Mining Revenue Decreased by 50%
Last week, the Bitcoin network’s hash rate reached a new peak of 414 exahash per second (EH/s) on August 18, according to Blockchain website. This peak indicates a 54% increase compared to the value at the beginning of 2023 and an 80% increase in the past 12 months.
However, things are not going so well for Bitcoin miners in terms of revenue, as it has sharply declined and reached the lowest levels of a market cycle of around $16,500 in November 2022. According to HashPriceIndex, the revenue is only $0.060 per daily second terahash, which is about half of the level at the beginning of May, when the Bitcoin Ordinals mint frenzy caused intense demand for block space.
Bitcoin Price Should Rise
Market analyst Dylan LeClair commented on the declining revenue and the peak hash rate, stating that more efficient new machines will continue to be produced, but “it’s almost time for the price to catch up” and that prices need to be adjusted upwards to keep mining profitable at such high hash rates.

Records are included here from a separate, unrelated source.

(** Text after a value: nothing, or the next punctuation. *)
Definition stops (r : string) : bool :=
  match r with "" => true | String c _ => Ascii.eqb c "," || Ascii.eqb c "]" || Ascii.eqb c "}" end.

Lemma scan_json_chr c s :
  scan_str (json_chr c +:+ s) = ('(t, r) ← scan_str s; Some (String c t, r)).
Proof. destruct c as [[] [] [] [] [] [] [] []]; reflexivity. Qed.

Lemma scan_json_body s r : scan_str (json_body s +:+ String DQUOTE r) = Some (s, r).
Proof.
  induction s as [|c s IH]; [done|]. cbn [json_body].
  by rewrite str_app_assoc, scan_json_chr, IH.
Qed.

Lemma json_str_app s r : json_str s +:+ r = String DQUOTE (json_body s +:+ String DQUOTE r).
Proof. unfold json_str. by rewrite str_app_cons, str_app_assoc. Qed.

(** Decimal numerals. *)
Lemma pretty_digit n : (n < 10)%N → pretty_N_char n = digit_chr (Z.of_N n).
Proof.
  intros H.
  assert (n = 0 ∨ n = 1 ∨ n = 2 ∨ n = 3 ∨ n = 4 ∨ n = 5 ∨ n = 6 ∨ n = 7 ∨ n = 8 ∨ n = 9)%N as Hc by lia.
  repeat destruct Hc as [->|Hc]; try reflexivity. by subst.
Qed.

Lemma digit_chr_is_digit d : 0 ≤ d < 10 → chr_is_digit (digit_chr d) = true.
Proof.
  intros H. pose proof (chr_digit_chr d H) as E. unfold chr_digit in E. by destruct (chr_is_digit _).
Qed.

(** A nonempty numeral: all digits, no leading zero. *)
Lemma pretty_N_go_numeral n s :
  (0 < n)%N →
  ∃ d p, 0 < d < 10 ∧ pretty_N_go n s = String (digit_chr d) p +:+ s
         ∧ str_all chr_is_digit p = true ∧ digits_from d p = Some (Z.of_N n).
Proof.
  revert s. induction (N.lt_wf_0 n) as [n _ IH]. intros s Hn.
  rewrite pretty_N_go_step by lia. rewrite pretty_digit by (apply N.mod_lt; lia).
  destruct (decide (n `div` 10 = 0)%N) as [E|E].
  - rewrite E, pretty_N_go_0. assert (n < 10)%N as Hlt by (apply N.div_small_iff in E; lia).
    rewrite N.mod_small by done. exists (Z.of_N n), "". split_and!; [lia|lia|done..].
  - assert (0 < n `div` 10)%N as Hq by by apply N.neq_0_lt_0.
    destruct (IH (n `div` 10)%N (N.div_lt n 10 Hn eq_refl)
                (String (digit_chr (Z.of_N (n `mod` 10))) s) Hq) as (d & p & Hd & -> & Hp & Hv).
    assert (0 ≤ Z.of_N (n `mod` 10) < 10) as Hm.
    { split; [apply N2Z.is_nonneg|]. by apply (N2Z.inj_lt _ 10), N.mod_lt. }
    exists d, (p +:+ String (digit_chr (Z.of_N (n `mod` 10))) ""). split; [done|].
    rewrite <- str_app_cons, str_app_assoc. split; [done|]. split.
    + rewrite str_all_app, Hp. cbn [str_all andb]. by rewrite digit_chr_is_digit.
    + rewrite digits_from_app, Hv. cbn. rewrite chr_digit_chr by done. cbn. f_equal.
      rewrite N2Z.inj_mod, N2Z.inj_div.
      change (Z.of_N 10) with 10. pose proof (Z.div_mod (Z.of_N n) 10). lia.
Qed.

Lemma span_digits_app p r :
  str_all chr_is_digit p = true → stops r = true → span_digits (p +:+ r) = (p, r).
Proof.
  intros Hp Hr. induction p as [|c p IH].
  - change ("" +:+ r) with r. destruct r as [|c r]; [done|]. cbn in Hr |- *.
    destruct (Ascii.eqb_spec c ","); [by subst|]. destruct (Ascii.eqb_spec c "]"); [by subst|].
    destruct (Ascii.eqb_spec c "}"); [by subst|done].
  - cbn in Hp. apply andb_true_iff in Hp as [Hc Hp]. rewrite str_app_cons. cbn. by rewrite Hc, IH.
Qed.

(** A character that may follow a value starts no fraction and no exponent. *)
Lemma stops_tail r : stops r = true → frac_part r = ("", r) ∧ exp_part r = ("", r).
Proof.
  destruct r as [|c r]; [done|]. cbn [stops]. intros H.
  destruct (Ascii.eqb_spec c ","); [by subst|]. destruct (Ascii.eqb_spec c "]"); [by subst|].
  destruct (Ascii.eqb_spec c "}"); [by subst|done].
Qed.

Lemma parse_number_digits (neg : bool) d p z r :
  0 < d < 10 → str_all chr_is_digit p = true → digits_from d p = Some z → stops r = true →
  parse_number ((if neg then "-" else "") +:+ (String (digit_chr d) p +:+ r))
  = Some (VInt (if neg then - z else z), r).
Proof.
  intros Hd Hp Hz Hr. unfold parse_number.
  assert (Hi : int_part (String (digit_chr d) p +:+ r) = Some (String (digit_chr d) p, r)).
  { rewrite str_app_cons. pose proof (span_digits_app (String (digit_chr d) p) r) as Hs.
    cbn [str_all] in Hs. rewrite digit_chr_is_digit, Hp in Hs by lia. specialize (Hs eq_refl Hr).
    rewrite str_app_cons in Hs. unfold int_part. rewrite Hs.
    assert (d = 1 ∨ d = 2 ∨ d = 3 ∨ d = 4 ∨ d = 5 ∨ d = 6 ∨ d = 7 ∨ d = 8 ∨ d = 9) as Hc by lia.
    repeat destruct Hc as [->|Hc]; try reflexivity. by subst. }
  assert (Hh : match (if neg then "-" else "") +:+ (String (digit_chr d) p +:+ r) with
               | String "-" s => (true, s)
               | _ => (false, (if neg then "-" else "") +:+ (String (digit_chr d) p +:+ r))
               end = (neg, String (digit_chr d) p +:+ r)).
  { destruct neg; [done|]. rewrite str_app_cons. change ("" +:+ ?s) with s.
    assert (d = 1 ∨ d = 2 ∨ d = 3 ∨ d = 4 ∨ d = 5 ∨ d = 6 ∨ d = 7 ∨ d = 8 ∨ d = 9) as Hc by lia.
    repeat destruct Hc as [->|Hc]; try reflexivity. by subst. }
  rewrite Hh, Hi. cbn [mbind option_bind]. destruct (stops_tail r Hr) as [-> ->].
  cbn [String.eqb andb]. cbn [parse_digits digits_from].
  rewrite chr_digit_chr by lia. cbn [mbind option_bind].
  replace (10 * 0 + d) with d by lia. by rewrite Hz.
Qed.

(** A numeral is not read as a literal, a string, a list or an object. *)
Lemma parse_value_numeral fuel (neg : bool) d p r :
  0 < d < 10 →
  parse_value (S fuel) ((if neg then "-" else "") +:+ (String (digit_chr d) p +:+ r))
  = parse_number ((if neg then "-" else "") +:+ (String (digit_chr d) p +:+ r)).
Proof.
  intros Hd. assert (d = 1 ∨ d = 2 ∨ d = 3 ∨ d = 4 ∨ d = 5 ∨ d = 6 ∨ d = 7 ∨ d = 8 ∨ d = 9) as Hc by lia.
  rewrite str_app_cons.
  repeat destruct Hc as [->|Hc]; try (by destruct neg). subst. by destruct neg.
Qed.

Lemma parse_int_text fuel z r :
  stops r = true → parse_value (S fuel) (str_of_Z z +:+ r) = Some (VInt z, r).
Proof.
  intros Hr. destruct z as [|n|n].
  - change (str_of_Z 0 +:+ r) with (String "0" r).
    change (parse_value _ _) with (parse_number (String "0" r)). unfold parse_number.
    cbn [int_part mbind option_bind]. destruct (stops_tail r Hr) as [-> ->]. done.
  - destruct (pretty_N_go_numeral (Npos n) "" ltac:(lia)) as (d & p & Hd & E & Hp & Hv).
    rewrite str_app_nil_r in E. change (str_of_Z (Zpos n)) with (pretty_N_go (Npos n) "").
    rewrite E. exact (eq_trans (parse_value_numeral fuel false d p r Hd)
                        (parse_number_digits false d p _ r Hd Hp Hv Hr)).
  - destruct (pretty_N_go_numeral (Npos n) "" ltac:(lia)) as (d & p & Hd & E & Hp & Hv).
    rewrite str_app_nil_r in E.
    change (str_of_Z (Zneg n)) with ("-" +:+ pretty_N_go (Npos n) ""). rewrite E, str_app_assoc.
    exact (eq_trans (parse_value_numeral fuel true d p r Hd)
             (parse_number_digits true d p _ r Hd Hp Hv Hr)).
Qed.

Definition value_start (t : string) : bool :=
  match t with String c _ => negb (json_space c) && negb (Ascii.eqb c "]") | "" => false end.

Lemma skip_value_start t r : value_start t = true → skip_ws (t +:+ r) = t +:+ r.
Proof. destruct t as [|c t]; [done|]. rewrite str_app_cons. cbn. by destruct (json_space c). Qed.

(** [t] is a text that reads back as [v]. *)
Definition reads_as (v : pyval) (t : string) : Prop :=
  value_start t = true ∧
  ∀ r fuel, (String.length t ≤ fuel)%nat → stops r = true →
            parse_value fuel (t +:+ r) = Some (v, r).

Lemma length_app_str s t : String.length (s +:+ t) = (String.length s + String.length t)%nat.
Proof. induction s as [|c s IH]; [done|]. rewrite str_app_cons. cbn. by rewrite IH. Qed.

Lemma items_read vs ts fuel n r :
  Forall2 reads_as vs ts → ts ≠ [] → (length ts ≤ n)%nat →
  (String.length (str_join "," ts) ≤ fuel)%nat →
  parse_items (parse_value fuel) n (str_join "," ts +:+ String "]" r) = Some (vs, r).
Proof.
  intros H. revert n. induction H as [|v t vs ts [Hs Ht] H IH]; intros n Hne Hn Hf; [done|].
  destruct n as [|n]; [cbn in Hn; lia|]. destruct H as [|v' t' vs ts Hv' H].
  - cbn [str_join]. cbn [parse_items]. rewrite skip_value_start by done.
    cbn [str_join] in Hf. rewrite Ht by done. cbn. done.
  - remember (t' :: ts) as ts' eqn:Ets. assert (ts' ≠ []) as Hne' by by subst.
    assert (Hj : str_join "," (t :: ts') = t +:+ "," +:+ str_join "," ts') by (subst; done).
    rewrite Hj in *. rewrite !length_app_str in Hf. cbn [String.length] in Hf.
    rewrite !str_app_assoc. cbn [parse_items]. rewrite skip_value_start by done.
    rewrite Ht by (done || lia). cbn [mbind option_bind].
    change (skip_ws ("," +:+ ?s)) with ("," +:+ s). rewrite str_app_sing. cbn iota beta.
    cbn in Hn. rewrite IH; [done|done|lia|lia].
Qed.

Lemma members_read kvs kts fuel n r :
  Forall2 (λ kv kt, kv.1 = kt.1 ∧ reads_as kv.2 kt.2) kvs kts → kts ≠ [] → (length kts ≤ n)%nat →
  (String.length (str_join "," (map member_text kts)) ≤ fuel)%nat →
  parse_members (parse_value fuel) n (str_join "," (map member_text kts) +:+ String "}" r)
  = Some (kvs, r).
Proof.
  intros H. revert n. induction H as [|[k v] [k' t] kvs kts [Hk [Hs Ht]] H IH]; intros n Hne Hn Hf; [done|].
  cbn in Hk. subst k'. cbn [fst snd] in *. destruct n as [|n]; [cbn in Hn; lia|].
  assert (Hj : ∃ tail, str_join "," (map member_text ((k, t) :: kts))
                       = json_str k +:+ (":" +:+ (t +:+ tail))
             ∧ (tail = "" ∧ kts = [] ∨ kts ≠ [] ∧ tail = "," +:+ str_join "," (map member_text kts))).
  { destruct kts as [|kt kts]; [exists ""|eexists]; (split; [|by auto]); cbn [map str_join];
      unfold member_text at 1; cbn [fst snd]; by rewrite ?str_app_nil_r, ?str_app_assoc. }
  destruct Hj as (tail & Hj & Htail). rewrite Hj in *. rewrite !length_app_str in Hf. cbn [String.length] in Hf.
  rewrite !str_app_assoc, json_str_app. cbn [parse_members].
  change (skip_ws (String DQUOTE ?s)) with (String DQUOTE s).
  change (expect DQUOTE (String DQUOTE ?s)) with (Some s). cbn [mbind option_bind].
  rewrite scan_json_body. cbn [mbind option_bind].
  rewrite str_app_sing. change (skip_ws (String ":" ?s)) with (String ":" s).
  change (expect ":" (String ":" ?s)) with (Some s). cbn [mbind option_bind].
  rewrite skip_value_start by done. destruct Htail as [[-> ->]|[Hne' ->]].
  - inversion H; subst. rewrite Ht by (done || cbn in Hf; lia). done.
  - rewrite Ht by (done || lia). cbn [mbind option_bind]. rewrite str_app_assoc, str_app_sing.
    change (skip_ws (String "," ?s)) with (String "," s). cbn iota beta.
    rewrite !length_app_str in Hf. cbn [String.length] in Hf, Hn. rewrite IH; [done|done|cbn in Hn; lia|lia].
Qed.

Lemma sort_items_Forall2 {A B} (R : string * A → string * B → Prop) l l' :
  (∀ x y, R x y → x.1 = y.1) → Forall2 R l l' → Forall2 R (sort_items l) (sort_items l').
Proof.
  intros HR. unfold sort_items, sort_by. induction 1 as [|x y l l' Hxy H IH]; [constructor|]. cbn.
  revert IH. generalize (foldr (insert_by (λ a b, String.ltb a.1 b.1)) [] l)
    (foldr (insert_by (λ a b, String.ltb a.1 b.1)) [] l'). clear H.
  induction 1 as [|x' y' m m' Hxy' H IH]; cbn; [by repeat constructor|].
  rewrite (HR _ _ Hxy), (HR _ _ Hxy'). destruct (String.ltb _ _); by repeat constructor.
Qed.

Lemma dmerge_nil {A} (e : list (string * A)) : NoDup e.*1 → dmerge [] e = e.
Proof.
  intros H. unfold dmerge. change e with ([] ++ e) at 2. change e.*1 with (([] ++ e).*1) in H.
  revert H. generalize (@nil (string * A)) as acc.
  induction e as [|[k v] e IH]; intros acc H; cbn [fold_left]; [by rewrite app_nil_r|].
  cbn [fst snd]. rewrite dset_fresh, IH.
  - by rewrite <- app_assoc.
  - by rewrite <- app_assoc.
  - unfold dkeys. rewrite fmap_app in H. apply list.NoDup_app in H as (_ & H & _).
    intros Hk. apply (H k Hk). by left.
Qed.

Lemma stops_sing c r : Ascii.eqb c "," || Ascii.eqb c "]" || Ascii.eqb c "}" = true → stops (String c r) = true.
Proof. done. Qed.

Lemma list_reads vs ts :
  Forall2 reads_as vs ts → reads_as (VList vs) ("[" +:+ str_join "," ts +:+ "]").
Proof.
  intros H. split; [done|]. intros r [|fuel] Hf Hr; rewrite str_app_sing in *; [cbn in Hf; lia|].
  rewrite str_app_cons, str_app_assoc, str_app_sing.
  cbn [String.length] in Hf. rewrite length_app_str in Hf. cbn [String.length] in Hf.
  cbn [parse_value]. change (Ascii.eqb "[" DQUOTE) with false. change (Ascii.eqb "[" "[") with true.
  cbn iota. destruct H as [|v t vs ts Hv H]; [done|].
  assert (Hs : skip_ws (str_join "," (t :: ts) +:+ String "]" r) = str_join "," (t :: ts) +:+ String "]" r
               ∧ ∃ c s, str_join "," (t :: ts) +:+ String "]" r = String c s ∧ Ascii.eqb c "]" = false).
  { destruct Hv as [Hv _]. destruct t as [|c t]; [done|]. cbn in Hv. apply andb_true_iff in Hv as [H1 H2].
    apply negb_true_iff in H1, H2. destruct ts as [|t' ts]; cbn [str_join]; rewrite ?str_app_cons;
      (split; [cbn; by rewrite H1|by eauto]). }
  destruct Hs as (Hs & c & s & Hcs & Hc). rewrite Hs.
  assert (Hn : (length (t :: ts) ≤ String.length (str_join "," (t :: ts) +:+ String "]" r))%nat).
  { rewrite length_app_str. cbn [String.length]. clear. generalize t as t'. induction ts as [|t0 ts IH]; intros t'.
    - cbn. lia.
    - change (str_join "," (t' :: t0 :: ts)) with (t' +:+ ("," +:+ str_join "," (t0 :: ts))).
      rewrite !length_app_str. specialize (IH t0). cbn [length String.length] in *. lia. }
  pose proof (items_read (v :: vs) (t :: ts) fuel _ r (Forall2_cons _ _ Hv H) ltac:(done) Hn
                ltac:(lia)) as Hi.
  rewrite Hcs in *. rewrite Hi. destruct c as [[] [] [] [] [] [] [] []]; try done.
Qed.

Bitcoin miners were reported to rely on funds obtained from stock sales to survive the bear market. On August 24, Bloomberg reported that 12 major publicly traded miners raised approximately $440 million through stock sales in the second quarter.
Mark Jeftovic, who manages the Bitcoin Capitalist newsletter, said, “Some mining companies are putting excessive pressure on their shareholders by selling stocks.” He added, “If you are being pressured more than the rise of Bitcoin, then you are on the wrong track on a treadmill.”